The car and I build up a level of mutual antipathy. I won, though: We sold it to a Jetta Person. You know the type. Somewhere we probably have a picture or two of the Jetta, but I don’t care enough to take a breath to ask my wife, who is sitting 10 feet away from where I’m typing this.

So, again, I will likely never have a Mk2 Jetta of my own. But that doesn’t mean I don’t look from time to time. And that brings us to today’s Cheap Heap of the Week, a 1991 Jetta GL with no options except air conditioning and that same hateful automatic transmission.

It’s certainly an attractive thing. I prefer the earlier, thinner bumpers, but I wouldn’t kick this one out of my driveway. The paint and wheels are shiny, at least on the sides we can see. No sunroof mean no fewer leaks. The trunk is rusty in an interesting way. I’m not sure what more you’d do for remediation, other than slopping more POR-15 all over the floor (just as a previous owner has). Maybe just fiberglass the whole thing?

Inside is very inviting. The seats and carpet look clean and without weirdness or funk. It’s not perfect, however: The dashboard has cracks, the door panel fabric is separating, and the driver’s door is missing its cubby box. It also has those stupid door-mounted shoulder belts that never hold you in place whether or not you’ve manually buckled the lap belt. Without doing a lick of research, I’d be willing to bet there are proper anchors on the body for real 3-point seatbelts.

I can feel the seat under my body, how the key turns in the ignition, and the steering wheel in my hands. I’m trying not to smell antifreeze, but in my mind’s eye I can see the gauge needles swing as you run through the gears. The heater slides will feel flimsy, the mirror knob will feel disconnected from life yet somehow the glass with adjust, and the shifter will make a squishy tongue-fart noise when moved about.

I kind of miss all these sensations (minus the coolant). I kind of miss a Mk2.

“Hey, honey…?”

UPDATE

After writing this, I went deep-diving for a Mk2 Jetta. You know, just to see what’s out there. Turns out, this Jetta was also posted 2+ months ago on VWVortex with pictures of the passenger side, and for a couple hundred bucks less than the Craigslist ad linked above. The seller was supposed to shoot some photos of the underside, but you know how that goes. Still, it really does look great.

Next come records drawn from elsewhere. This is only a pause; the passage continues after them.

(** When the first handler ends before the second begins, the two requests
    are served one after the other. *)
Lemma threaded_in_turn (a b : handler) w :
  threaded [true; true; false; false] a b Entered Entered w
  = serve (request_of b) (serve (request_of a) w).
Proof.
  assert (∀ h v, (advance h (advance h Entered v).1 (advance h Entered v).2).2
                 = serve (request_of h) v
                 ∧ (advance h (advance h Entered v).1 (advance h Entered v).2).1
                   = Left) as Hturn.
  { intros h v. destruct h as [sid data|sid data]; cbn [serve request_of].
    - rewrite handle_join_steps. unfold advance, mbind, M_bind. cbn [handler_test].
      by destruct (handle_join_test sid data v) as [[[]|e] v1].
    - rewrite handle_join_project_steps. unfold advance, mbind, M_bind.
      cbn [handler_test].
      by destruct (handle_join_project_test sid data v) as [[[]|e] v1]. }
  cbn [threaded].
  destruct (advance a Entered w) as [sa1 w1] eqn:Ha1.
  destruct (advance a sa1 w1) as [sa2 w2] eqn:Ha2.
  destruct (advance b Entered w2) as [sb1 w3] eqn:Hb1.
  destruct (advance b sb1 w3) as [sb2 w4] eqn:Hb2.
  destruct (Hturn a w) as [Hw2 _]. rewrite Ha1 in Hw2. cbn in Hw2.
  rewrite Ha2 in Hw2. cbn in Hw2. subst w2.
  destruct (Hturn b (serve (request_of a) w)) as [Hw4 _]. rewrite Hb1 in Hw4.
  cbn in Hw4. rewrite Hb2 in Hw4. by cbn in Hw4.
Qed.

End Threads.
(** X19.  The reason of a too-long rejection determines the duration it
    reports: two such reasons are equal only for equal durations, and the
    reason of a row is "Duration too long (N min)" for exactly one N. *)
Theorem too_long_message_inj (n m : Z) :
  too_long_message n = too_long_message m → n = m.
Proof.
  unfold too_long_message. intros Heq.
  apply (inj (String.app "Duration too long (")) in Heq.
  apply string_app_inv_tail in Heq. by apply (inj pretty) in Heq.
Qed.

Lemma too_long_message_inj_witness : 660 = 600 + 60.
Proof. apply (too_long_message_inj 660 (600 + 60)). reflexivity. Defined.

14 thoughts on “CHOTW: 1991 Volkswagen Jetta GL Leave a comment

  1. Waiting for you to drop a gem like “a 3-speed automatic made of broken promises and shame” sort of the way my daughter waits for me to get to the punch line of a bad pun with a long buildup. This time, at least, it was worth it. Thanks! No particular interest in the Jettas of that era, or since…rather have either a Honda or BMW from back then…

  2. I find Jetta’s appealing. And you probably recall the diesel one my wife owned. Kind of quick with a manual transmission, decent handling, lots of leg room, and generally huge trunks! Big enough to store a few extra bodies when needed. Front seats could use a bit more thigh support for my liking, but not bad. And the Golfs always seemed fun, trying to get my daughter interested in a GTI. Reasonable space and can serve as a track car for her as a novice HPDE driver.

    • I haven’t driven a Mk2 in a long time, so a lot of this could have been nostalgia talking. At some point, I’ll write about my Mk1 Rabbit Convertible and how some cars – 20+ years later – don’t really live up to the memory.

    • My 1991 Red Jetta. One of a few cars I had in my early 20’s. Loved it. Everything about it, except the bumper which fell off at busy stoplight intersections a time or two and at the most inopportune times.

  3. No repeats. It was a LOT of fun with all of the modifications my dad did for this car with the JC Whitney catalog. It completely lost its charm to me when they were the taxi cabs in China in 2000.

  4. I love my “new” 91 jetta! I’m also glad to have a 5 speed instead of the automatic you talk so highly of 😀

    It only has 83k miles, so I’m hoping to drive it for a very long time. I enjoyed your memories of the car!

  5. I’m so glad I stumbled on to your journal. Yep I had a bunch of A1/A2 VWs, mostly GTi and including an ’88 Jetta 16V, which I loved. Switched to BMW and SAAB after being hit by some drunken foo’ in the Das Jetta.